[Collected data]
(* ===== verification/Files.v ===== *)
(** * Package [files] ([file_ops.go], [scanner.go], [structs.go])

    File operations over a map from paths to contents, with the number of open
    descriptors, and the directory scanner over a tree walked as
    [filepath.Walk] does.  Every call of [os] may fail: the failures are an
    argument ([os_faults]). *)

From stdpp Require Import base gmap strings list.
From Stdlib Require Import ZArith Lia Ascii.
From S2P Require Import Prelude Gzip.

Local Open Scope Z_scope.
Local Open Scope go_scope.

(** ** The operating system *)

Record os_state : Type := mkOs {
  os_files : gmap string string;
  os_fds : nat;
}.

(** The errors of the calls on a path; how many bytes the first [Read] of a file
    of a given size returns; the number of bytes an output takes before it
    fails; and what a reader still gets of a file that is truncated while it is
    being read. *)
Record os_faults : Type := mkFaults {
  f_open : string -> option string;
  f_stat : string -> option string;
  f_read : string -> nat -> string + nat;
  f_create : string -> option string;
  f_write : string -> option (nat * string);
  f_remove : string -> option string;
  f_truncated : string -> string;
}.

(** An error of [os], or one of the package's own. *)
Inductive file_error : Type :=
| ErrOS (e : string)
| ErrNotExist
| ErrZeroLength (path : string)
| ErrGzip (e : string).

Definition with_fds (n : nat) (s : os_state) : os_state := mkOs (os_files s) n.
Definition set_file (p c : string) (s : os_state) : os_state := mkOs (<[p := c]> (os_files s)) (os_fds s).

Section ops.
Context (F : os_faults).

(** [os.Open]: the contents, and a descriptor. *)
Definition os_Open (p : string) (s : os_state) : result file_error string * os_state :=
  match f_open F p with
  | Some e => (Err (ErrOS e), s)
  | None =>
      match os_files s !! p with
      | None => (Err ErrNotExist, s)
      | Some c => (Ok c, with_fds (S (os_fds s)) s)
      end
  end.

Definition os_Close (s : os_state) : os_state := with_fds (pred (os_fds s)) s.

(** [os.Create] truncates. *)
Definition os_Create (p : string) (s : os_state) : option file_error * os_state :=
  match f_create F p with
  | Some e => (Some (ErrOS e), s)
  | None => (None, with_fds (S (os_fds s)) (set_file p "" s))
  end.

(** Bytes appended to an output. *)
Definition os_Append (p : string) (b : string) (s : os_state) : option file_error * os_state :=
  let old := default "" (os_files s !! p) in
  match f_write F p with
  | Some (n, e) =>
      if (String.length (old +:+ b) <=? n)%nat then (None, set_file p (old +:+ b) s)
      else (Some (ErrOS e), set_file p (String.substring 0 n (old +:+ b)) s)
  | None => (None, set_file p (old +:+ b) s)
  end.

(** ** [file_ops.go] *)

(** The size is what the callers use of an [os.FileInfo]. *)
Definition GetFileInfo (filePath : string) (s : os_state) : result file_error Z * os_state :=
  match os_Open filePath s with
  | (Ok c, s) =>
      match f_stat F filePath with
      | Some e => (Err (ErrOS e), os_Close s)
      | None => (Ok (Z.of_nat (String.length c)), os_Close s)
      end
  | (Err e, s) => (Err e, s)
  | (Panic, s) => (Panic, s)
  end.

Fixpoint zeros (n : nat) : string := match n with O => "" | S n => String zero (zeros n) end.

(** A buffer of the file's size filled by one [Read]. *)
Definition ReadFileBytes (filePath : string) (s : os_state) : result file_error string * os_state :=
  match os_Open filePath s with
  | (Ok c, s) =>
      match f_stat F filePath with
      | Some e => (Err (ErrOS e), os_Close s)
      | None =>
          let fileSize := String.length c in
          if (fileSize =? 0)%nat then (Err (ErrZeroLength filePath), os_Close s)
          else match f_read F filePath fileSize with
               | inl e => (Err (ErrOS e), os_Close s)
               | inr n => (Ok (String.substring 0 n c +:+ zeros (fileSize - n)), os_Close s)
               end
      end
  | (Err e, s) => (Err e, s)
  | (Panic, s) => (Panic, s)
  end.

(** The last element of [strings.Split(filePath, "/")]. *)
Fixpoint base_from (acc s : string) : string :=
  match s with
  | EmptyString => acc
  | String c s' => if Ascii.eqb c "/" then base_from "" s' else base_from (acc +:+ String c "") s'
  end.

Definition base_name (p : string) : string := base_from "" p.

Context `{GZ : GzipLib}.

(** The deferred [output.Close()] runs on every return after [Create]. *)
Definition GzipFile (filePath outputPath : string) (s : os_state) : result file_error unit * os_state :=
  match os_Create outputPath s with
  | (Some e, s) => (Err e, s)
  | (None, s) =>
      match ReadFileBytes filePath s with
      | (Err e, s) => (Err e, os_Close s)
      | (Panic, s) => (Panic, s)
      | (Ok fileBuffer, s) =>
          match gz_new DefaultCompression with
          | None => (Panic, s)
          | Some g =>
              match gz_bad_name (base_name filePath) with
              | Some e => (Err (ErrGzip e), os_Close s)
              | None =>
                  let x := gz_run [GWrite fileBuffer] g in
                  match os_Append outputPath x.2 s with
                  | (Some e, s) => (Err e, os_Close s)
                  | (None, s) =>
                      match os_Append outputPath (sconcat (gz_close x.1)) s with
                      | (Some e, s) => (Err e, os_Close s)
                      | (None, s) => (Ok (), os_Close s)
                      end
                  end
              end
          end
      end
  end.

(** [input] is never closed; an error of [io.Copy] is returned as nil. *)
Definition GzipDecompressFile (filePath outputPath : string) (s : os_state) : result file_error unit * os_state :=
  match os_Open filePath s with
  | (Err e, s) => (Err e, s)
  | (Panic, s) => (Panic, s)
  | (Ok c, s) =>
      match gunzip c with
      | BadHeader e => (Err (ErrGzip e), s)
      | Stream _ _ =>
          match os_Create outputPath s with
          | (Some e, s) => (Err e, s)
          | (None, s) =>
              match gunzip (if decide (filePath = outputPath) then f_truncated F c else c) with
              | BadHeader _ => (Ok (), os_Close s)
              | Stream d err =>
                  match os_Append outputPath d s, err with
                  | (Some _, s), _ => (Ok (), os_Close s)
                  | (None, s), Some _ => (Ok (), os_Close s)
                  | (None, s), None => (Ok (), os_Close s)
                  end
              end
          end
      end
  end.

Definition DeleteFile (filePath : string) (s : os_state) : result file_error unit * os_state :=
  match f_remove F filePath with
  | Some e => (Err (ErrOS e), s)
  | None =>
      match os_files s !! filePath with
      | None => (Err ErrNotExist, s)
      | Some _ => (Ok (), mkOs (delete filePath (os_files s)) (os_fds s))
      end
  end.
End ops.

(** No failures. *)
Definition no_faults : os_faults :=
  mkFaults (fun _ => None) (fun _ => None) (fun _ n => inr n) (fun _ => None) (fun _ => None) (fun _ => None) (fun _ => "").

(** ** Facts *)

Lemma substring_all s : String.substring 0 (String.length s) s = s.
Proof. induction s as [|c s IH]; [done|]. exact (f_equal (String c) IH). Qed.

Section theorems.
Context `{GZ : GzipLib} `{!GzipLaws GZ}.

(** C33. [GzipFile] then [GzipDecompressFile] restores a file: for every non-empty
    file, and two other paths for the archive and the copy, when no call of the
    system fails and the name fits the gzip header; the file itself is not
    touched. *)
Theorem gzip_file_roundtrip s p z q c :
  os_files s !! p = Some c -> c <> "" -> p <> z -> z <> q -> p <> q -> gz_bad_name (base_name p) = None ->
  let r1 := GzipFile no_faults p z s in
  let r2 := GzipDecompressFile no_faults z q r1.2 in
  r1.1 = Ok () /\ r2.1 = Ok () /\ os_files r2.2 !! q = Some c /\ os_files r2.2 !! p = Some c.
Proof.
  intros Hp Hc Hpz Hzq Hpq Hname. cbv zeta. destruct gz_new_default as [g Hg].
  assert (Hlen : (String.length c =? 0)%nat = false) by (destruct c; done).
  assert (E1 : GzipFile no_faults p z s =
    (Ok (), mkOs (<[z := gz_stream [GWrite c] g]> (os_files s)) (os_fds s))).
  { unfold GzipFile, os_Create. cbn [f_create no_faults]. unfold ReadFileBytes, os_Open. cbn [f_open no_faults f_stat f_read].
    cbn [os_files with_fds set_file]. rewrite lookup_insert_ne, Hp, Hlen by done.
    rewrite Hg, Hname, substring_all, Nat.sub_diag, string_app_nil_r.
    unfold os_Append. repeat (progress cbn -[gz_run gz_close] || rewrite lookup_insert_eq || rewrite insert_insert_eq).
    unfold set_file, os_Close, with_fds. cbn [os_files os_fds pred]. by rewrite !insert_insert_eq. }
  rewrite E1. cbn [fst snd]. unfold GzipDecompressFile, os_Open. cbn [f_open no_faults os_files].
  rewrite lookup_insert_eq, (gz_roundtrip _ _ _ Hg). unfold os_Create. cbn [f_create no_faults].
  rewrite decide_False by done. rewrite (gz_roundtrip _ _ _ Hg). unfold os_Append. cbn [f_write no_faults].
  cbn [set_file os_files with_fds os_Close fst snd]. rewrite !lookup_insert_eq. cbn [default].
  unfold ops_data. simpl. rewrite string_app_nil_r.
  split_and!; try done. rewrite !lookup_insert_ne by done. done.
Qed.

(** Compressing a file onto itself destroys it: the output is created, and so
    truncated, before the input is read. *)
Theorem gzip_in_place_destroys F s p c :
  os_files s !! p = Some c -> f_create F p = None -> f_open F p = None -> f_stat F p = None ->
  let r := GzipFile F p p s in r.1 = Err (ErrZeroLength p) /\ os_files r.2 !! p = Some "".
Proof.
  intros Hp Hc Ho Hs. cbv zeta. unfold GzipFile, os_Create. rewrite Hc. unfold ReadFileBytes, os_Open. rewrite Ho.
  cbn [os_files with_fds set_file]. rewrite lookup_insert_eq, Hs. cbn. split; [done|apply lookup_insert_eq].
Qed.

(** [GzipDecompressFile] reports success for every file with a gzip header
    whose output can be created, also when the data are corrupt or the output
    cannot be written, and each such call leaks the descriptor of its input. *)
Theorem decompress_always_succeeds F s z q c d e :
  os_files s !! z = Some c -> f_open F z = None -> gunzip c = Stream d e -> f_create F q = None ->
  let r := GzipDecompressFile F z q s in r.1 = Ok () /\ os_fds r.2 = S (os_fds s).
Proof.
  intros Hz Ho Hg Hc. cbv zeta. unfold GzipDecompressFile, os_Open. rewrite Ho, Hz, Hg. unfold os_Create. rewrite Hc.
  assert (Ha : forall b s', os_fds (os_Append F q b s').2 = os_fds s') by (intros b s'; unfold os_Append; by repeat case_match).
  destruct (gunzip (if decide (z = q) then _ else _)) as [e'|d' e']; [done|].
  pose proof (Ha d' (with_fds (S (os_fds (with_fds (S (os_fds s)) s))) (set_file q "" (with_fds (S (os_fds s)) s)))) as Hf.
  destruct (os_Append F q d' _) as [[w|] s']; simpl in Hf |- *; [by rewrite Hf|].
  destruct e'; simpl; by rewrite Hf.
Qed.

(** The other operations close what they open, on every path: an operation
    that fails at any of its calls leaves the descriptors as they were, and only
    [GzipFile] changes files, its output alone. *)
Theorem descriptors_balanced F s p z :
  os_fds (GetFileInfo F p s).2 = os_fds s /\ os_files (GetFileInfo F p s).2 = os_files s /\
  os_fds (ReadFileBytes F p s).2 = os_fds s /\ os_files (ReadFileBytes F p s).2 = os_files s /\
  os_fds (GzipFile F p z s).2 = os_fds s /\
  (forall q, q <> z -> os_files (GzipFile F p z s).2 !! q = os_files s !! q).
Proof.
  assert (Hread : forall s, os_fds (ReadFileBytes F p s).2 = os_fds s /\ os_files (ReadFileBytes F p s).2 = os_files s /\
    (ReadFileBytes F p s).1 <> Panic).
  { intros s0. unfold ReadFileBytes, os_Open. by repeat case_match; simplify_eq/=. }
  assert (Happ : forall b s', os_fds (os_Append F z b s').2 = os_fds s' /\
    forall q, q <> z -> os_files (os_Append F z b s').2 !! q = os_files s' !! q).
  { intros b s'. unfold os_Append. repeat case_match; split; try done; intros q Hq; simpl; by rewrite lookup_insert_ne. }
  split; [|split]; [unfold GetFileInfo, os_Open; by repeat case_match; simplify_eq/=..|].
  split; [apply Hread|]. split; [apply Hread|].
  unfold GzipFile, os_Create. destruct (f_create F z) as [e|]; [done|].
  set (s1 := with_fds _ _). destruct (Hread s1) as (H1 & H2 & H3).
  assert (Hs1 : forall q, q <> z -> os_files s1 !! q = os_files s !! q) by (intros q Hq; simpl; by rewrite lookup_insert_ne).
  destruct (ReadFileBytes F p s1) as [[b|e|] s2]; simpl in H1, H2, H3; [|by simpl; rewrite H1, H2|done].
  destruct gz_new_default as [g ->]. destruct (gz_bad_name (base_name p)); [by simpl; rewrite H1, H2|].
  destruct (Happ (gz_run [GWrite b] g).2 s2) as [H4 H5]. destruct (os_Append F z _ s2) as [[e|] s3]; simpl in H4, H5 |- *.
  { rewrite H4, H1. split; [done|]. intros q Hq. by rewrite H5, H2, Hs1. }
  destruct (Happ (sconcat (gz_close (gz_run [GWrite b] g).1)) s3) as [H6 H7].
  destruct (os_Append F z _ s3) as [[e|] s4]; simpl in *; rewrite H6, H4, H1;
    (split; [done|]; intros q Hq; by rewrite H7, H5, H2, Hs1).
Qed.

(** [ReadFileBytes] trusts one [Read]: it returns the bytes that call gave
    and zeros for the rest of the file, without an error. *)
Theorem short_read_pads F s p c n :
  os_files s !! p = Some c -> c <> "" -> f_open F p = None -> f_stat F p = None ->
  f_read F p (String.length c) = inr n -> (n <= String.length c)%nat ->
  exists b, (ReadFileBytes F p s).1 = Ok b /\ String.length b = String.length c /\
    b = String.substring 0 n c +:+ zeros (String.length c - n).
Proof.
  intros Hp Hc Ho Hs Hr Hn. unfold ReadFileBytes, os_Open. rewrite Ho, Hp, Hs.
  assert (Hlen : (String.length c =? 0)%nat = false) by (destruct c; done). rewrite Hlen, Hr. eexists. split; [done|].
  split; [|done]. rewrite string_length_app.
  assert (H0 : forall k, String.length (zeros k) = k) by (induction k; simpl; auto).
  assert (H1 : forall m s, (m <= String.length s)%nat -> String.length (String.substring 0 m s) = m).
  { induction m as [|m IH]; intros [|a s0] Hm; simpl in *; try done; try lia. rewrite IH; lia. }
  rewrite H0, H1 by done. lia.
Qed.
End theorems.

(** ** Examples *)

Definition demo_os : os_state := mkOs {[ "a/b.log" := "data" ]} 3.

Lemma gzip_file_roundtrip_witness :
  let r := GzipDecompressFile no_faults "z" "q" (GzipFile no_faults "a/b.log" "z" demo_os).2 in
  r.1 = Ok () /\ os_files r.2 !! "q" = Some "data".
Proof.
  destruct (gzip_file_roundtrip demo_os "a/b.log" "z" "q" "data") as (_ & H1 & H2 & _);
    [reflexivity|discriminate|discriminate|discriminate|discriminate|reflexivity|].
  split; [exact H1|exact H2].
Defined.

Lemma gzip_in_place_destroys_witness :
  os_files (GzipFile no_faults "a/b.log" "a/b.log" demo_os).2 !! "a/b.log" = Some "".
Proof. apply (gzip_in_place_destroys no_faults demo_os "a/b.log" "data"); reflexivity. Defined.

(** A file with a header and no data. *)
Lemma decompress_always_succeeds_witness :
  let r := GzipDecompressFile no_faults "z" "q" (mkOs {[ "z" := "H" ]} 0) in
  r.1 = Ok () /\ os_fds r.2 = 1%nat.
Proof.
  apply (decompress_always_succeeds no_faults (mkOs {[ "z" := "H" ]} 0) "z" "q" "H" "" (Some "unexpected EOF")); reflexivity.
Defined.

Lemma descriptors_balanced_witness : os_fds (GzipFile no_faults "a/b.log" "z" demo_os).2 = 3%nat.
Proof. apply (descriptors_balanced no_faults demo_os "a/b.log" "z"). Defined.

Lemma short_read_pads_witness :
  let F := mkFaults (fun _ => None) (fun _ => None) (fun _ _ => inr 2%nat) (fun _ => None) (fun _ => None) (fun _ => None) (fun _ => "") in
  exists b, (ReadFileBytes F "a/b.log" demo_os).1 = Ok b /\ b = "da" +:+ zeros 2.
Proof.
  destruct (short_read_pads
    (mkFaults (fun _ => None) (fun _ => None) (fun _ _ => inr 2%nat) (fun _ => None) (fun _ => None) (fun _ => None) (fun _ => ""))
    demo_os "a/b.log" "data" 2) as (b & H1 & _ & H2); try reflexivity; [discriminate|simpl; lia|].
  exists b. split; [exact H1|exact H2].
Defined.
(** A panic of the client is reported as success: the functions with a
    deferred [recoverFromFailure] have unnamed results, so after the recovery
    they return a nil error (and a nil result), as if the documents had been
    added or deleted or the query had been answered. *)
Theorem recovered_panic_is_success c s cm d q f start rows :
  ready c s ->
  (client (trace s) (CAdd c [d] (commit_params cm)) = RPanic -> (AddDocument client c cm (Some d) s).1 = Ok tt) /\
  (q <> "" -> client (trace s) (CDelete c q (commit_params cm)) = RPanic -> (DeleteDocumentByQuery client c cm q s).1 = Ok tt) /\
  (client (trace s) (CResult c (buildBasicQuery q f start rows)) = RPanic -> (SimpleQuery client c q f start rows s).1 = Ok None).
Proof.
  intros Hr. split_and!.
  - intros Hp. unfold AddDocument, recovering. rewrite use_ready by done. unfold bind, call. by rewrite Hp.
  - intros Hq Hp. apply String.eqb_neq in Hq. unfold DeleteDocumentByQuery, recovering. rewrite Hq.
    rewrite use_ready by done. unfold bind, call. by rewrite Hp.
  - intros Hp. unfold SimpleQuery, recovering. rewrite use_ready by done. unfold bind, call. by rewrite Hp.
Qed.

Lemma delete_by_query_ready c s cm q :
  ready c s -> q <> "" ->
  let k := CDelete c q (commit_params cm) in
  let o := client (trace s) k in
  DeleteDocumentByQuery client c cm q s =
  (match o with
   | ROk r => if rp_Success r then Ok tt else Err (ErrDelete (rp_Result r))
   | RErr e => Err (ErrClient e)
   | RPanic => Ok tt
   end, mkSolr (url s) (solrInterfaceCache s) (trace s ++ [(k, o)])).
Proof.
  intros Hr Hq. apply String.eqb_neq in Hq. cbv zeta. unfold DeleteDocumentByQuery, recovering. rewrite Hq.
  rewrite use_ready by done. unfold bind, call. destruct (client (trace s) _) as [r|e|]; [|done|done].
  by destruct (rp_Success r).
Qed.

■ ASSIGNMENT
Beginning at the opening line of the data, transcribe each line exactly until you reach the line with "match f_open F p with", which you also include, and go no further.

■ TASK OUTPUT
(* ===== verification/Files.v ===== *)
(** * Package [files] ([file_ops.go], [scanner.go], [structs.go])

    File operations over a map from paths to contents, with the number of open
    descriptors, and the directory scanner over a tree walked as
    [filepath.Walk] does.  Every call of [os] may fail: the failures are an
    argument ([os_faults]). *)

From stdpp Require Import base gmap strings list.
From Stdlib Require Import ZArith Lia Ascii.
From S2P Require Import Prelude Gzip.

Local Open Scope Z_scope.
Local Open Scope go_scope.

(** ** The operating system *)

Record os_state : Type := mkOs {
  os_files : gmap string string;
  os_fds : nat;
}.

(** The errors of the calls on a path; how many bytes the first [Read] of a file
    of a given size returns; the number of bytes an output takes before it
    fails; and what a reader still gets of a file that is truncated while it is
    being read. *)
Record os_faults : Type := mkFaults {
  f_open : string -> option string;
  f_stat : string -> option string;
  f_read : string -> nat -> string + nat;
  f_create : string -> option string;
  f_write : string -> option (nat * string);
  f_remove : string -> option string;
  f_truncated : string -> string;
}.

(** An error of [os], or one of the package's own. *)
Inductive file_error : Type :=
| ErrOS (e : string)
| ErrNotExist
| ErrZeroLength (path : string)
| ErrGzip (e : string).

Definition with_fds (n : nat) (s : os_state) : os_state := mkOs (os_files s) n.
Definition set_file (p c : string) (s : os_state) : os_state := mkOs (<[p := c]> (os_files s)) (os_fds s).

Section ops.
Context (F : os_faults).

(** [os.Open]: the contents, and a descriptor. *)
Definition os_Open (p : string) (s : os_state) : result file_error string * os_state :=
  match f_open F p with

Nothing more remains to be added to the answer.